京都で執政局議事・朝官に列し刑法官権判事・江戸府権判事兼任・後に東下し鎮台府=旧幕府の奉行所業務を引き継ぐ。
政変後、東幸御用掛となる家禄千五百石を受ける。
(1869)明治2年 藩政改革・金沢藩権大参事・藩知事前田公の家扶となり経理会計等に従事する
(1871)明治4年 海外視察の命を受け4月4日横浜港出港・25日サンフランシスコ・6月5日米国発
英・仏・スエーデン・伊・オーストリー・プロシア・数国を経て12月9日清国香港に至り帰路上海・下旬に長崎に達し海路東京着・朝廷に視察報告する。
(1875)明治8年 旧藩主前田公の依嘱で再び家事に参画する
 (1882)明治15年 病の為辞任し、以後将棋の研究・謡曲の造詣を深める。
(1892)明治25年 前田公の依嘱で「維新前後に関係スル者ヲ検索蒐集スルノ事」に従事する
本郷邸内に移住し、連日編纂局に入り従事する。
岡田 棣編纂「知行現石人員帳」 
(1897)明治30年 中年以来生じたあごの瘤<コブ>が膨大し、リューマチも患い又左胸右中肉ー(肺癌か)を発症し、病臥累月し、8月17日没す。
前田公は積年の労を思い特別に金百五十円を賻して葬儀に資す。
享年62歳 墓所は本郷駒込長元寺(日蓮宗)
性格は温和で喜怒を表さず寡黙で善く理非を解く。

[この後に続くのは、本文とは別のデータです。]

(** * Generic entity management: query utilities, in-memory strategy,
      manager fallback and the repository-style strategy.

    The development embeds the TypeScript sources
    [utils/query-utils.ts], [strategies/in-memory.strategy.ts],
    [management-entity.ts], [strategies/typeorm.strategy.ts] and
    [strategies/sql.strategy.ts].

    JavaScript arrays are mutable objects handled by reference, so they live
    in a store of arrays addressed by locations; every array method is a
    computation over that store.  A rejected promise is a [Fault].  The
    [async]/[await] of the sources is sequential here: every [await] is a
    bind. *)

From Stdlib Require Import ZArith QArith Qround Lia.
From stdpp Require Import base option list sorting gmap strings.

Close Scope Q_scope.
Open Scope Z_scope.

(** ** Computations with state and faults *)

Inductive Outcome (S E A : Type) : Type :=
| Ok (a : A) (s : S)
| Fault (e : E) (s : S).
Arguments Ok {S E A} a s.
Arguments Fault {S E A} e s.

Definition M (S E A : Type) : Type := S → Outcome S E A.

Global Instance M_ret {S E} : MRet (M S E) := λ A a s, Ok a s.

Global Instance M_bind {S E} : MBind (M S E) := λ A B k m s,
  match m s with
  | Ok a s' => k a s'
  | Fault e s' => Fault e s'
  end.

(** [try { body } catch { handler }]: the handler does not bind the
    exception value (the sources write [catch { ... }]). *)
Definition try_catch {S E A} (body handler : M S E A) : M S E A := λ s,
  match body s with
  | Ok a s' => Ok a s'
  | Fault _ s' => handler s'
  end.

(** ** Pure content of the array methods used by the sources *)

Section ArrayContents.
Context {T : Type}.

(** [Array.prototype.findIndex]: the first index whose element satisfies
    the callback, [-1] when there is none. *)
Fixpoint findIndex (p : T → bool) (a : list T) : Z :=
  match a with
  | [] => -1
  | x :: a' =>
      if p x then 0
      else let i := findIndex p a' in
           if i =? -1 then -1 else i + 1
  end.

(** [Array.prototype.slice(start, end)], with the relative-index rules of
    the language: a negative bound counts from the end, every bound is
    clamped to [0, length]. *)
Definition relative_index (len i : Z) : Z :=
  if i <? 0 then Z.max (len + i) 0 else Z.min i len.

Definition slice (a : list T) (start end_ : Z) : list T :=
  let len := Z.of_nat (length a) in
  let k := relative_index len start in
  let final := relative_index len end_ in
  take (Z.to_nat (final - k)) (drop (Z.to_nat k) a).

(** [Array.prototype.splice(start, deleteCount)] without inserted items. *)
Definition splice (a : list T) (start deleteCount : Z) : list T :=
  let len := Z.of_nat (length a) in
  let k := relative_index len start in
  let dc := Z.min (Z.max deleteCount 0) (len - k) in
  take (Z.to_nat k) a ++ drop (Z.to_nat (k + dc)) a.

(** [Array.prototype.sort(compareFn)].  The language requires the sort to
    be stable and leaves the order implementation-defined when the
    comparator is not consistent; for a consistent comparator the stable
    result is unique ([stable_sort_unique] below), so a stable insertion
    sort stands for it.  The comparator's number is read through its sign
    only, hence [Z].  Entities are values other than [undefined], which
    [sort] would move to the end without consulting the comparator. *)
Fixpoint sort_insert (compareFn : T → T → Z) (x : T) (l : list T) : list T :=
  match l with
  | [] => [x]
  | y :: l' =>
      if compareFn x y <=? 0 then x :: y :: l'
      else y :: sort_insert compareFn x l'
  end.

Definition sort (compareFn : T → T → Z) (a : list T) : list T :=
  foldr (sort_insert compareFn) [] a.
End ArrayContents.

(** [Math.ceil(a / b)] on integer-valued numbers.  The quotient is taken in
    the rationals: for an array length [a] and an integer [b ≥ 1] the
    floating-point quotient rounds to a value with the same ceiling. *)
Definition Math_ceil_div (a b : Z) : Z :=
  Qceiling (Qdiv (inject_Z a) (inject_Z b)).

(** ** The store of arrays *)

Definition loc := nat.

Section Core.
(** [T]: the entity type; [X]: whatever state a strategy keeps outside the
    arrays (a database, say); [Err]: the values a promise rejects with. *)
Context {T X Err : Type}.

Record World := mkWorld {
  arrays : list (list T);
  external : X;
}.

Local Abbreviation Comp := (M World Err).

Definition Array_read (l : loc) : Comp (list T) := λ w,
  Ok (default [] (arrays w !! l)) w.

Definition Array_write (l : loc) (a : list T) : Comp unit := λ w,
  Ok () (mkWorld (<[l := a]> (arrays w)) (external w)).

Definition Array_new (a : list T) : Comp loc := λ w,
  Ok (length (arrays w)) (mkWorld (arrays w ++ [a]) (external w)).

Definition Array_length (l : loc) : Comp Z :=
  a ← Array_read l; mret (Z.of_nat (length a)).

Definition Array_push (l : loc) (e : T) : Comp unit :=
  a ← Array_read l; Array_write l (a ++ [e]).

Definition Array_findIndex (l : loc) (p : T → bool) : Comp Z :=
  a ← Array_read l; mret (findIndex p a).

Definition Array_find (l : loc) (p : T → bool) : Comp (option T) :=
  a ← Array_read l; mret (List.find p a).

Definition Array_splice (l : loc) (start deleteCount : Z) : Comp unit :=
  a ← Array_read l; Array_write l (splice a start deleteCount).

(** [a[index] = e].  The only call site passes an index returned by
    [findIndex] and different from [-1], which is in range
    ([findIndex_range]); the growth of an array written past its end is
    therefore not modelled. *)
Definition Array_set (l : loc) (index : Z) (e : T) : Comp unit :=
  a ← Array_read l; Array_write l (<[Z.to_nat index := e]> a).

Definition Array_filter (l : loc) (p : T → bool) : Comp loc :=
  a ← Array_read l; Array_new (List.filter p a).

(** [[...a]] *)
Definition Array_spread (l : loc) : Comp loc :=
  a ← Array_read l; Array_new a.

(** [sort] works in place and returns the receiver. *)
Definition Array_sort (l : loc) (compareFn : T → T → Z) : Comp loc :=
  a ← Array_read l; _ ← Array_write l (sort compareFn a); mret l.

Definition Array_slice (l : loc) (start end_ : Z) : Comp loc :=
  a ← Array_read l; Array_new (slice a start end_).

(** ** types/query.ts

    [page] and [pageSize] name fields of both [PageResult] and
    [QueryOptions]; the latter's are [opt_page] and [opt_pageSize] here.
    An optional member is an [option].  Entities are immutable values: the
    arrays hold them, and only arrays are shared and mutated. *)

Definition Predicate := T → bool.

Record PageResult := mkPageResult {
  items : loc;
  page : Z;
  pageSize : Z;
  totalItems : Z;
  totalPages : Z;
  hasNext : bool;
  hasPrev : bool;
}.

Record QueryOptions := mkQueryOptions {
  opt_page : option Z;
  opt_pageSize : option Z;
  predicate : option Predicate;
  filters : option (list Predicate);
  sortBy : option (T → T → Z);
}.

(** ** utils/query-utils.ts *)

Definition applyFunctionalFilters
    (items : loc) (options : option QueryOptions) : Comp loc :=
  let predicate := options ≫= predicate in
  let filters := default [] (options ≫= filters) in
  let sortBy := options ≫= sortBy in
  filtered ← Array_filter items (λ entity,
    let mainOk := match predicate with
                  | Some predicate => predicate entity
                  | None => true
                  end in
    if negb mainOk then false
    else forallb (λ f : Predicate, f entity) filters);
  match sortBy with
  | Some sortBy => copy ← Array_spread filtered; Array_sort copy sortBy
  | None => mret filtered
  end.

Definition paginate
    (items : loc) (page pageSize : option Z) : Comp PageResult :=
  let page := default 1 page in
  let pageSize := default 10 pageSize in
  let safePage := Z.max 1 page in
  let safeSize := Z.max 1 pageSize in
  totalItems ← Array_length items;
  let totalPages := Z.max 1 (Math_ceil_div totalItems safeSize) in
  let realPage := Z.min safePage totalPages in
  let start := (realPage - 1) * safeSize in
  let end_ := start + safeSize in
  sliced ← Array_slice items start end_;
  mret (mkPageResult sliced realPage safeSize totalItems totalPages
          (realPage <? totalPages) (1 <? realPage)).
End Core.

Arguments World : clear implicits.
Arguments Predicate : clear implicits.
Arguments QueryOptions : clear implicits.

(** ** strategies/in-memory.strategy.ts *)

Module InMemoryEntityStrategy.
Section Strategy.
Context {T X Err : Type}.

(** [Object.is], the default equality policy. *)
Variable Object_is : T → T → bool.

Local Abbreviation Comp := (M (World T X) Err).

(** The object: its one field holds a reference to the internal array. *)
Record Self := mkSelf { entities : loc }.

(** [new InMemoryEntityStrategy()]: the field initialiser [entities = []]. *)
Definition new : Comp Self :=
  l ← Array_new []; mret (mkSelf l).

Definition add (this : Self) (entity : T) : Comp unit :=
  Array_push (entities this) entity.

Definition remove (this : Self) (entity : T)
    (equalsFn : option (T → T → bool)) : Comp bool :=
  let equalsFn := default Object_is equalsFn in
  index ← Array_findIndex (entities this) (λ e, equalsFn e entity);
  if index =? -1 then mret false
  else
    _ ← Array_splice (entities this) index 1;
    mret true.

Definition getAll (this : Self) : Comp loc :=
  Array_spread (entities this).

Definition update (this : Self) (oldEntity newEntity : T)
    (equalsFn : option (T → T → bool)) : Comp bool :=
  let equalsFn := default Object_is equalsFn in
  index ← Array_findIndex (entities this) (λ e, equalsFn e oldEntity);
  if index =? -1 then mret false
  else
    _ ← Array_set (entities this) index newEntity;
    mret true.

Definition count (this : Self) : Comp Z :=
  Array_length (entities this).

Definition getOne (this : Self) (predicate : Predicate T) : Comp (option T) :=
  Array_find (entities this) predicate.

Definition find (this : Self) (options : option (QueryOptions T)) : Comp loc :=
  applyFunctionalFilters (entities this) options.

Definition findPage (this : Self) (options : QueryOptions T) : Comp PageResult :=
  filtered ← applyFunctionalFilters (entities this) (Some options);
  paginate filtered
    (Some (default 1 (opt_page options)))
    (Some (default 10 (opt_pageSize options))).

(** [clear] rebinds the field to a fresh array; the rebound object is the
    result. *)
Definition clear (this : Self) : Comp Self :=
  l ← Array_new []; mret (mkSelf l).
End Strategy.
End InMemoryEntityStrategy.

(** ** types/strategy.ts and management-entity.ts

    The manager is given as its two fields; the defaults its constructor
    fills in are not part of the embedding. *)

Module ManagementEntity.
Section Manager.
Context {T X Err : Type}.

Local Abbreviation Comp := (M (World T X) Err).

(** The strategy contract: [find], [findPage] and [clear] are optional
    members, probed at call time. *)
Record EntityManagementStrategy := mkStrategy {
  add : T → Comp unit;
  remove : T → option (T → T → bool) → Comp bool;
  getAll : Comp loc;
  update : T → T → option (T → T → bool) → Comp bool;
  count : Comp Z;
  getOne : Predicate T → Comp (option T);
  find : option (option (QueryOptions T) → Comp loc);
  findPage : option (QueryOptions T → Comp PageResult);
  clear : option (Comp unit);
}.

人の悪口を言わず人と争うような事は無い。多勢から愛慕推敬され、訃報を聞き誰もが悼惜せずにはいられないであろう。 
古式の和算書を研究し・西洋の数学にも精通していたことから前田公の家扶<家務・会計>に従事する。第十二国立銀行<後の北陸銀行>創立に当っては指画設置に尽力した。
普段から読書にふけり、特に将棋書の蒐集本は三百種余り(その中百十七種は板本・それ以外は手で写したもである。)遠方各地(伊勢・尾張・大阪・金沢等)から購い求め、精選された将棋書は稀少価値がある。生前から家人に「我が死後は所蔵の将棋書は全て図書館に献本する事」と言っていた。
「乾州」と号し「楼四望」世間では「碧楼」と云われた。読書界では「養蠧書屋」<ヨウトショヤ=虫喰書物という意味>随筆は数十巻あり、「養蠧書屋叢書」と名付けた。又、「消夏堂」主人の号がある。専ら碁・将棋用に用いる。温敬公<藩主前田斎泰>の書「棋局消長夏の語」から付ける 
家族は藩士脇田某の娘・節と結婚、ニ男三女あり。長男丈太郎は家を嗣ぐ、次男徳次は別に家を持つ。長女の友は小木貞正(前田公の家扶)に嫁ぐ・次女の三<サン>は櫻井錠ニ(理学博士)に嫁ぐ三女の貞は池田菊苗(理学博士)に嫁ぐ。 
貞正と親交があったので生前の履歴を蒐集して追悼文とする。